(** The width and height with which a slide of a presentation is shown. *)
Definition slide_size (prs : Presentation) (s : Slide) : Z * Z :=
  (slide_width prs, slide_height prs).

(** The text frame of a new text box, after [tf.clear()]: the default insets
    of the format and one empty paragraph. *)
Definition empty_paragraph : Paragraph := mkParagraph None false None None None [].
Definition cleared_text_frame : TextFrame :=
  mkTextFrame None None 91440 91440 45720 45720 None [empty_paragraph].

(** ** The word-processor document ([python-docx] objects) *)

Record DocxTextbox : Type := mkDocxTextbox {
  left_emu : Z;
  top_emu : Z;
  width_emu : Z;
  height_emu : Z;
  tb_text : string;
  tb_font_name : option string;
  tb_sz : option Z;
  tb_rtl : bool
}.

Inductive BodyItem : Type :=
| PageBreak
| TextboxParagraph (tb : DocxTextbox).

Record DocxSection : Type := mkDocxSection {
  page_width : Z;
  page_height : Z;
  left_margin : Z;
  right_margin : Z;
  top_margin : Z;
  bottom_margin : Z;
  header_pictures : list (string * Z * Z)
}.

(** A document has one section here: the code never adds another. *)
Record Document : Type := mkDocument {
  doc_section : DocxSection;
  doc_body : list BodyItem
}.

(** [Document()]: the default template, Letter size, empty body. *)
Definition new_document : Document :=
  mkDocument (mkDocxSection 7772400 10058400 1143000 1143000 914400 914400 []) [].

(** ** The outside world and the effects of a run *)

(** [im.crop((l, t, r, b))] of an opened image. *)
Record Crop : Type := mkCrop {
  crop_image : string;
  crop_rect : Z * Z * Z * Z
}.

(** What a run reads from its environment: the region file, the image files
    (through PIL and through OpenCV), the OCR engine, and whether an output
    path can be written. *)
Record World : Type := mkWorld {
  (** [json.loads(Path(json_path).read_text(encoding="utf-8"))["images"]] *)
  read_region_file : string -> result (list ImageMeta);
  (** [Image.open(path).convert("RGB").size] *)
  image_open : string -> result (Z * Z);
  (** [pytesseract.image_to_string(crop, lang=lang, config="--psm N")], with
      the engine command in force *)
  image_to_string : option string -> Crop -> string -> Z -> result string;
  (** [cv2.imread(path, cv2.IMREAD_COLOR).shape[:2]]: [(h, w)], or [None]
      when OpenCV cannot read the file *)
  imread_shape : string -> option (nat * nat);
  (** whether [save] can create the file *)
  can_write : string -> bool
}.

Inductive event : Type :=
| EvReadRegionFile (path : string)
| EvImageOpen (path : string)
| EvOcr (crop : Crop)
| EvImread (path : string)
| EvImwrite (path : string) (mask : Mask) (radius : Z)
| EvSavePptx (path : string) (prs : Presentation)
| EvSaveDocx (path : string) (doc : Document)
| EvPrint (msg : string).

(** A computation with effects: the value it returns or the exception it
    raises, and the trace of what it did, in order.  The world is only
    read, so a computation does not depend on what happened before it. *)
Definition M (A : Type) : Type := (result A * list event)%type.
(** [submit] of [AddProductForm]: the payload handed to [onAdd], if any.
    [trim] is [String.prototype.trim]; [swap] is the answer to the
    [confirm] dialog that offers to exchange the two prices. *)
Definition AddProductForm_submit (trim : string -> string)
    (form : ProductPayload.t) (swap : bool) : option ProductPayload.t :=
  if negb (truthy (trim (ProductPayload.sku form)))
     || negb (truthy (trim (ProductPayload.name form)))
  then None
  else
    let purchase := or_num (ProductPayload.purchase_price form) 0 in
    let sale := or_num (ProductPayload.sale_price form) 0 in
    if Qgtb purchase 0 && Qgtb sale 0 && Qleb sale purchase
    then
      if swap then Some (with_prices (Some sale) (Some purchase) form)
      else None
    else Some form.

(** The form and the handler behind it. *)
Definition quick_add (trim : string -> string) (env : Env) (db : DB)
    (form : ProductPayload.t) (swap : bool) : option AddProductResult * DB :=
  match AddProductForm_submit trim form swap with
  | None => (None, db)
  | Some productPayload =>
      let '(r, db') := handleAddProduct env db productPayload in
      (Some r, db')
  end.

(** ** [SimulatePanel] *)

(** The fields of the event form; a numeric field holds what
    [parseFloat] reads from it, [None] for NaN. *)
Module FormData.
Record t : Type := mk {
    type : string;
    barcode : string;
    name : string;
    quantity : option Q;
    purchasePrice : option Q;
    salePrice : option Q;
    lot : string;
    expiry : string;
    category : string;
    operator : string
  }.
End FormData.

(** [handleFormSubmit]: the payload handed to [onProcessEvent], if any.
    The panel's [device] is the selected device. *)
Definition handleFormSubmit (env : Env) (formData : FormData.t)
    : option Payload.t :=
  if negb (connected env) then None
  else
    let purchase := or_num (FormData.purchasePrice formData) 0 in
    let sale := or_num (FormData.salePrice formData) 0 in
    if Qleb purchase 0 then None
    else if negb (FormData.type formData =? "devolucion")%string
            && Qleb sale purchase
    then None
    else
      Some
        {| Payload.event := FormData.type formData;
           Payload.sku :=
             or_str (FormData.barcode formData)
                    ("SKU-" ++ string_of_Z (now env));
           Payload.barcode := FormData.barcode formData;
           Payload.name := FormData.name formData;
           Payload.quantity := Some (or_num (FormData.quantity formData) 1);
           Payload.purchase_price :=
             Some (or_num (FormData.purchasePrice formData) 0);
           Payload.sale_price := Some (or_num (FormData.salePrice formData) 0);
           Payload.lot := FormData.lot formData;
           Payload.expiry := FormData.expiry formData;
           Payload.category := FormData.category formData;
           Payload.timestamp := Some (now env);
           Payload.device_id := or_str (selectedDevice_id env) "BRZ-001";
           Payload.operator :=
             or_str (FormData.operator formData)
                    (or_str (selectedDevice_operator env) (settings_user env));
           Payload.bodega := or_str (settings_bodega env) "Bodega Central" |}.

(** ** Plain objects used as maps *)

(** The simulation panel, the inventory view and the reports accumulate
    their figures in plain objects [{}] indexed by an sku or by an
    operator.  Such an object has its own properties, kept here in the
    order of their creation, and inherits the properties of
    [Object.prototype]. *)
Fixpoint obj_get {A : Type} (k : string) (o : list (string * A)) : option A :=
  match o with
  | [] => None
  | (k', v) :: r => if (k' =? k)%string then Some v else obj_get k r
  end.

Fixpoint obj_set {A : Type} (k : string) (v : A) (o : list (string * A))
    : list (string * A) :=
  match o with
  | [] => [(k, v)]
  | (k', v') :: r =>
      if (k' =? k)%string then (k, v) :: r else (k', v') :: obj_set k v r
  end.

------

**What is needed**
The lines to retype run from the start of the entries through the line containing "of the format and one empty paragraph. *)"; reproduce them exactly and add nothing.

**Task response**
(** The width and height with which a slide of a presentation is shown. *)
Definition slide_size (prs : Presentation) (s : Slide) : Z * Z :=
  (slide_width prs, slide_height prs).

(** The text frame of a new text box, after [tf.clear()]: the default insets
    of the format and one empty paragraph. *)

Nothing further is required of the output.